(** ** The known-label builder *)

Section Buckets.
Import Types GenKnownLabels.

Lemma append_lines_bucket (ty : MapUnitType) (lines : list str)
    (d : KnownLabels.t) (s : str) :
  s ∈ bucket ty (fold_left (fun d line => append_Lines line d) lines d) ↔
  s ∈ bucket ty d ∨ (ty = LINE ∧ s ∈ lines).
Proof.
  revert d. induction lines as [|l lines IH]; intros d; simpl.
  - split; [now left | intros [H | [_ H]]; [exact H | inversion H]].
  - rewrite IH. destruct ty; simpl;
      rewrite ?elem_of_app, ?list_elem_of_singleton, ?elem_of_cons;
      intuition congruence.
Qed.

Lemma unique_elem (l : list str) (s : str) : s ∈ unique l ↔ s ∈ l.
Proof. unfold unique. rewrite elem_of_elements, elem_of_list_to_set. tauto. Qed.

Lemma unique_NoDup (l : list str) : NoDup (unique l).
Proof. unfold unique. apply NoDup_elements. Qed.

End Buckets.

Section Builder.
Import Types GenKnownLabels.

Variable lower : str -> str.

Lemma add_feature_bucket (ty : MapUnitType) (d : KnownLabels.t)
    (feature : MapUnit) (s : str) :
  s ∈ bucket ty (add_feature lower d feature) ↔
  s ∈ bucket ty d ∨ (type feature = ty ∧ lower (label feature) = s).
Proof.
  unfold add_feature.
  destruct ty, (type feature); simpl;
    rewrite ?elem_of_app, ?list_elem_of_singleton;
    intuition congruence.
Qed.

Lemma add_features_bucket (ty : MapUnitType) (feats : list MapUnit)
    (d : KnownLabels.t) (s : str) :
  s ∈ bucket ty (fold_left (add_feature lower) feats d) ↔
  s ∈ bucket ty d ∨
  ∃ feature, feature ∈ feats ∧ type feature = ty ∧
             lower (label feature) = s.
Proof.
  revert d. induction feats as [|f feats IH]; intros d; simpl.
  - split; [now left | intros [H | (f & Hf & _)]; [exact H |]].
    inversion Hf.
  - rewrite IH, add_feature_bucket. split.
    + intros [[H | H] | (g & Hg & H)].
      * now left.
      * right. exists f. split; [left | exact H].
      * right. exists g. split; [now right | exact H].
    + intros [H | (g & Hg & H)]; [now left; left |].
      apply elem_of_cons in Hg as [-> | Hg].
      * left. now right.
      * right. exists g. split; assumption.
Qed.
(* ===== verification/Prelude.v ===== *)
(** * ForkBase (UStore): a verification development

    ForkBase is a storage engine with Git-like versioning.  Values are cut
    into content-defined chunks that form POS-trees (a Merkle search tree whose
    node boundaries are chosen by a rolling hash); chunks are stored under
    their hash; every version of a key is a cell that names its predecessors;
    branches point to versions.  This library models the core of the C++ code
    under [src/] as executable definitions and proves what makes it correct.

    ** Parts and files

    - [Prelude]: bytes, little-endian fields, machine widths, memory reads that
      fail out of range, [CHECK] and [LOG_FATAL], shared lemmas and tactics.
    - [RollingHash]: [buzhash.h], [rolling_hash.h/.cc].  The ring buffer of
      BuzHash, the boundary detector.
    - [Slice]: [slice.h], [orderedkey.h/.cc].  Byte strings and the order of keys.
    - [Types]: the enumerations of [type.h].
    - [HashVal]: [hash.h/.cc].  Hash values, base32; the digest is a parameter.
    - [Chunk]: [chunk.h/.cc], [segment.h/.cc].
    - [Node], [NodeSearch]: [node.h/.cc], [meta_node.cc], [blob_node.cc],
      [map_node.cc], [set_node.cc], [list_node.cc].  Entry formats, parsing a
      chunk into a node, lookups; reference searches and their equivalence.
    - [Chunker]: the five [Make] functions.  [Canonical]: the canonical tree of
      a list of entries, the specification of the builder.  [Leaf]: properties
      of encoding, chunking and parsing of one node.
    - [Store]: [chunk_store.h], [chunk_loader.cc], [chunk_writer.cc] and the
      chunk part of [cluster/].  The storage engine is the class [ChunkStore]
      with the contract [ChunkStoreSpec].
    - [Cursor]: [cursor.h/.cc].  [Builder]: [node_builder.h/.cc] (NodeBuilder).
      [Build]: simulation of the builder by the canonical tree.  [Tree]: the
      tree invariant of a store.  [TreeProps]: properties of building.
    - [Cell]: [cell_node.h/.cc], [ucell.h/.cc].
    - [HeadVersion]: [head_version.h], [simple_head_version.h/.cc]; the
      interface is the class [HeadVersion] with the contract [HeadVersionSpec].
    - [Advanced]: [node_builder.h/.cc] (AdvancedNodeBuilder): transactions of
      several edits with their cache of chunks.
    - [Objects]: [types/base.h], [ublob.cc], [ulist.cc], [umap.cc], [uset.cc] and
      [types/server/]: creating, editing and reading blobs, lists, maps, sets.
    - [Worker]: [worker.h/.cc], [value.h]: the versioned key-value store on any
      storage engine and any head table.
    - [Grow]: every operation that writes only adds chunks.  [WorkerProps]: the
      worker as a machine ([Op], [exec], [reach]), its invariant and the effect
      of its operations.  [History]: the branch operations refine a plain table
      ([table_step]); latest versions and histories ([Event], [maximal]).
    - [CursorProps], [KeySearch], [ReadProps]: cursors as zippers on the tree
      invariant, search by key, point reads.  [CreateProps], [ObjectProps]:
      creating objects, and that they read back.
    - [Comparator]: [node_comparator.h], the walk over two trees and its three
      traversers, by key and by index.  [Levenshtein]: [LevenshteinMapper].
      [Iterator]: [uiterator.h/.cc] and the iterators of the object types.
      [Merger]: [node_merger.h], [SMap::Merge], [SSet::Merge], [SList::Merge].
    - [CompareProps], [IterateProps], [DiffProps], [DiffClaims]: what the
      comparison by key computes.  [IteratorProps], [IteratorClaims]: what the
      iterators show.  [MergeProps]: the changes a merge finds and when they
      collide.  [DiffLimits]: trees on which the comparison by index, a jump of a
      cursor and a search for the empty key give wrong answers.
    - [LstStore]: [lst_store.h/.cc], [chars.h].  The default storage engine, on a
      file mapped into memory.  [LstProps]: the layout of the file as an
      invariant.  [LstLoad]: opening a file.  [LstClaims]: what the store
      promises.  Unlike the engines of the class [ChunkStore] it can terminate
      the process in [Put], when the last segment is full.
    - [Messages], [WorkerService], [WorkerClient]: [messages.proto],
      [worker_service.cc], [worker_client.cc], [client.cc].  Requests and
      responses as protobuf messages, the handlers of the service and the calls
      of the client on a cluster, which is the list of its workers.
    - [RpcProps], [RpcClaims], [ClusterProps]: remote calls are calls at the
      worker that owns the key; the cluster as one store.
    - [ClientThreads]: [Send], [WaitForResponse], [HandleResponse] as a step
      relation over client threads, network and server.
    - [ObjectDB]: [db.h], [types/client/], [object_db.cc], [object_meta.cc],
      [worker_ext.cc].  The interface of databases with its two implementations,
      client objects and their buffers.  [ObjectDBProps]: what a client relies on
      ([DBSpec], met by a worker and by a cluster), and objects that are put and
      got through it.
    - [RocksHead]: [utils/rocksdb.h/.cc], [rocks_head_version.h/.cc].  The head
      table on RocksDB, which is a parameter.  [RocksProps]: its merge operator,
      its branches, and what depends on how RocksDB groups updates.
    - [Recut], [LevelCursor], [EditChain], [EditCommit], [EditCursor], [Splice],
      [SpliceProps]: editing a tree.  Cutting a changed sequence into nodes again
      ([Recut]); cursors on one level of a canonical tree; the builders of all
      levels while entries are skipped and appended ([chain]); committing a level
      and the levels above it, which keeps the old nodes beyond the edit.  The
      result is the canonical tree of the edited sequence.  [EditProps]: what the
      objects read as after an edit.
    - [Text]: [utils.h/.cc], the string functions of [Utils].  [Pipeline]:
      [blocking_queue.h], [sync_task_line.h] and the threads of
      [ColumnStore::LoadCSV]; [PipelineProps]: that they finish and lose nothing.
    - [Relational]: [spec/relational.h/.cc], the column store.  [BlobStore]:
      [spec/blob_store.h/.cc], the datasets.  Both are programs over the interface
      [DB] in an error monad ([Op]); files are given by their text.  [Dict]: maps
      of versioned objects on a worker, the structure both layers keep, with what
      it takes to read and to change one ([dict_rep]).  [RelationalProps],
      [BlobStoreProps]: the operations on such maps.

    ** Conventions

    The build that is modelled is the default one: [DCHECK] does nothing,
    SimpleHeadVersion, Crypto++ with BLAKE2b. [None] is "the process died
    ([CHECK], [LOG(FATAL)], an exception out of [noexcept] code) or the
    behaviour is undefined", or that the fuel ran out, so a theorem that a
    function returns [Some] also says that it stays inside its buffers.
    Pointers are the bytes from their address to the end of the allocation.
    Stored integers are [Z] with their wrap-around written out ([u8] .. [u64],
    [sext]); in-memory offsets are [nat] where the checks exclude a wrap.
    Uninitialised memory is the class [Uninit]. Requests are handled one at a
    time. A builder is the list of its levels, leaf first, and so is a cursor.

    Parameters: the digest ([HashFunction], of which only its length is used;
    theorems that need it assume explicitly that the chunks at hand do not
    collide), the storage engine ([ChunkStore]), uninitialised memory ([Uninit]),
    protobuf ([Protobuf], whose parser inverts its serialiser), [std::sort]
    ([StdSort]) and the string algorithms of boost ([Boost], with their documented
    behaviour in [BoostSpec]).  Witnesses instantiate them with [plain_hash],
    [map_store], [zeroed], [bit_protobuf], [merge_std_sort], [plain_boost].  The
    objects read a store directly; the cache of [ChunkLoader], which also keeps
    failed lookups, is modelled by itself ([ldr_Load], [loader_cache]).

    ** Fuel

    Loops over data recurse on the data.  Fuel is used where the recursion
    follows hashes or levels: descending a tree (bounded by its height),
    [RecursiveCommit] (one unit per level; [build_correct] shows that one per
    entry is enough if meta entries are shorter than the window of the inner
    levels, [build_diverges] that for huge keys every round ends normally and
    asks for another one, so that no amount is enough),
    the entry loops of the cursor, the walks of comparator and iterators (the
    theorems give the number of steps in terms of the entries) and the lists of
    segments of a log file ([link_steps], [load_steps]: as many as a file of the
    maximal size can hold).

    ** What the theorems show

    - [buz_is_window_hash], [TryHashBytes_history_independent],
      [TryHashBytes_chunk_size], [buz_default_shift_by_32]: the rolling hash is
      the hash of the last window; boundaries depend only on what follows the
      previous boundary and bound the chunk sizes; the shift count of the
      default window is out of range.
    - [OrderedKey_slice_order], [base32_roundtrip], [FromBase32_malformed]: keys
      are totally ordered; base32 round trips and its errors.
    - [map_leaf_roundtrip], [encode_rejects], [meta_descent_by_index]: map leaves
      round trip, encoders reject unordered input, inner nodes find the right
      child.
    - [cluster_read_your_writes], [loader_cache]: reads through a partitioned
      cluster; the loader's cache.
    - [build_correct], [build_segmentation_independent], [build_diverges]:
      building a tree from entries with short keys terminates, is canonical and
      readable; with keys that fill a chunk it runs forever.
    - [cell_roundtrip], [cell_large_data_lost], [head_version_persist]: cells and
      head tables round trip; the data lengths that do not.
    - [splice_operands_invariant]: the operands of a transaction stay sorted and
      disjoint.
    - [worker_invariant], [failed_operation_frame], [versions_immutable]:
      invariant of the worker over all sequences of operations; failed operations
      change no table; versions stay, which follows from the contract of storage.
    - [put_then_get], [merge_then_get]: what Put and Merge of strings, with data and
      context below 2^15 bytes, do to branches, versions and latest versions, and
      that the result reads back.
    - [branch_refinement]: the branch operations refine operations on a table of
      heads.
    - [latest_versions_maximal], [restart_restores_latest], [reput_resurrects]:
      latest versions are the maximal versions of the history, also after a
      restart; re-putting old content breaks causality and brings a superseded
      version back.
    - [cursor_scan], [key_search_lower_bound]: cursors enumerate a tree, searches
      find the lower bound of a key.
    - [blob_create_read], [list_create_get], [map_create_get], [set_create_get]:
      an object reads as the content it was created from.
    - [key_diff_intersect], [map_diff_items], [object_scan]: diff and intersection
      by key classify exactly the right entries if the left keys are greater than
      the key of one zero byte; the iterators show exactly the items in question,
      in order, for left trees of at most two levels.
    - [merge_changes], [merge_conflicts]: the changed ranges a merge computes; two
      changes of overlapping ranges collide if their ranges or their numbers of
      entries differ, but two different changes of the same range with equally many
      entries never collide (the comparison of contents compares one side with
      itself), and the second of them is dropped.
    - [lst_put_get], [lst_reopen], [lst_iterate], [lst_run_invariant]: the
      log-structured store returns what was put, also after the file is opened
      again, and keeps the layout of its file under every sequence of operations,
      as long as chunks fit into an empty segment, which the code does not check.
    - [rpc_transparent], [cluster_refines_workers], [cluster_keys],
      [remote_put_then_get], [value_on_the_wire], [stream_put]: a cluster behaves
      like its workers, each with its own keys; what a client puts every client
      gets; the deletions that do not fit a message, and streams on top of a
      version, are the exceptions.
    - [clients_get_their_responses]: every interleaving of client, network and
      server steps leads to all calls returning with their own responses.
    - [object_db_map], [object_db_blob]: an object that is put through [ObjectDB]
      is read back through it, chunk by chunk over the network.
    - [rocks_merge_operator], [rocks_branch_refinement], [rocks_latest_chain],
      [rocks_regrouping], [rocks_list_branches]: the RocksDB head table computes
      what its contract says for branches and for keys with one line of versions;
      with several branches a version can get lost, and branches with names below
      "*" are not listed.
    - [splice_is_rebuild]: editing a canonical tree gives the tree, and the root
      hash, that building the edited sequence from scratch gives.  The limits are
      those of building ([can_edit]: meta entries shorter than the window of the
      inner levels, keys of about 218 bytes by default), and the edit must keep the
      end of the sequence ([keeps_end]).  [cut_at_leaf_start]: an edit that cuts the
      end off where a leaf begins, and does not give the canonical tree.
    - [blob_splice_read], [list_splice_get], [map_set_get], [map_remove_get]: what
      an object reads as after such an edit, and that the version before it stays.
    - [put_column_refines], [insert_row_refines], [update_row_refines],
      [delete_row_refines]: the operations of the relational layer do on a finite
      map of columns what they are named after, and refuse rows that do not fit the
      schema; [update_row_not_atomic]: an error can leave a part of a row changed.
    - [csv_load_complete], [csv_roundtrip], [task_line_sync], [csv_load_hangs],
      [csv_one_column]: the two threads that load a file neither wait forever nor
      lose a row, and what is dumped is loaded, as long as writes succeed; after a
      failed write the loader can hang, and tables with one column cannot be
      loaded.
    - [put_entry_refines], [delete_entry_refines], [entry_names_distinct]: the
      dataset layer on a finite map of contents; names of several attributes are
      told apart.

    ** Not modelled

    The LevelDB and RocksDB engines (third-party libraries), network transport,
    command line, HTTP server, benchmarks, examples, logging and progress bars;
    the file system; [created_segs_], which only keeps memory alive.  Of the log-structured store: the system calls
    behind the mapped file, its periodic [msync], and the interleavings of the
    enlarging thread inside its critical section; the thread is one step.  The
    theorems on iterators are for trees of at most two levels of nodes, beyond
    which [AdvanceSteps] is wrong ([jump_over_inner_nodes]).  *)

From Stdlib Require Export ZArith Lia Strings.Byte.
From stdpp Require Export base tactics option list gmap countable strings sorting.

**WHAT YOU WILL DO**
Copy out each line of the data above, exactly, if it lies between the line holding "([CHECK], [LOG(FATAL)], an" and the line holding "collide), the storage", inclusive; copy no other line.

**EXERCISE OUTPUT**
    ([CHECK], [LOG(FATAL)], an exception out of [noexcept] code) or the
    behaviour is undefined", or that the fuel ran out, so a theorem that a
    function returns [Some] also says that it stays inside its buffers.
    Pointers are the bytes from their address to the end of the allocation.
    Stored integers are [Z] with their wrap-around written out ([u8] .. [u64],
    [sext]); in-memory offsets are [nat] where the checks exclude a wrap.
    Uninitialised memory is the class [Uninit]. Requests are handled one at a
    time. A builder is the list of its levels, leaf first, and so is a cursor.

    Parameters: the digest ([HashFunction], of which only its length is used;
    theorems that need it assume explicitly that the chunks at hand do not
    collide), the storage engine ([ChunkStore]), uninitialised memory ([Uninit]),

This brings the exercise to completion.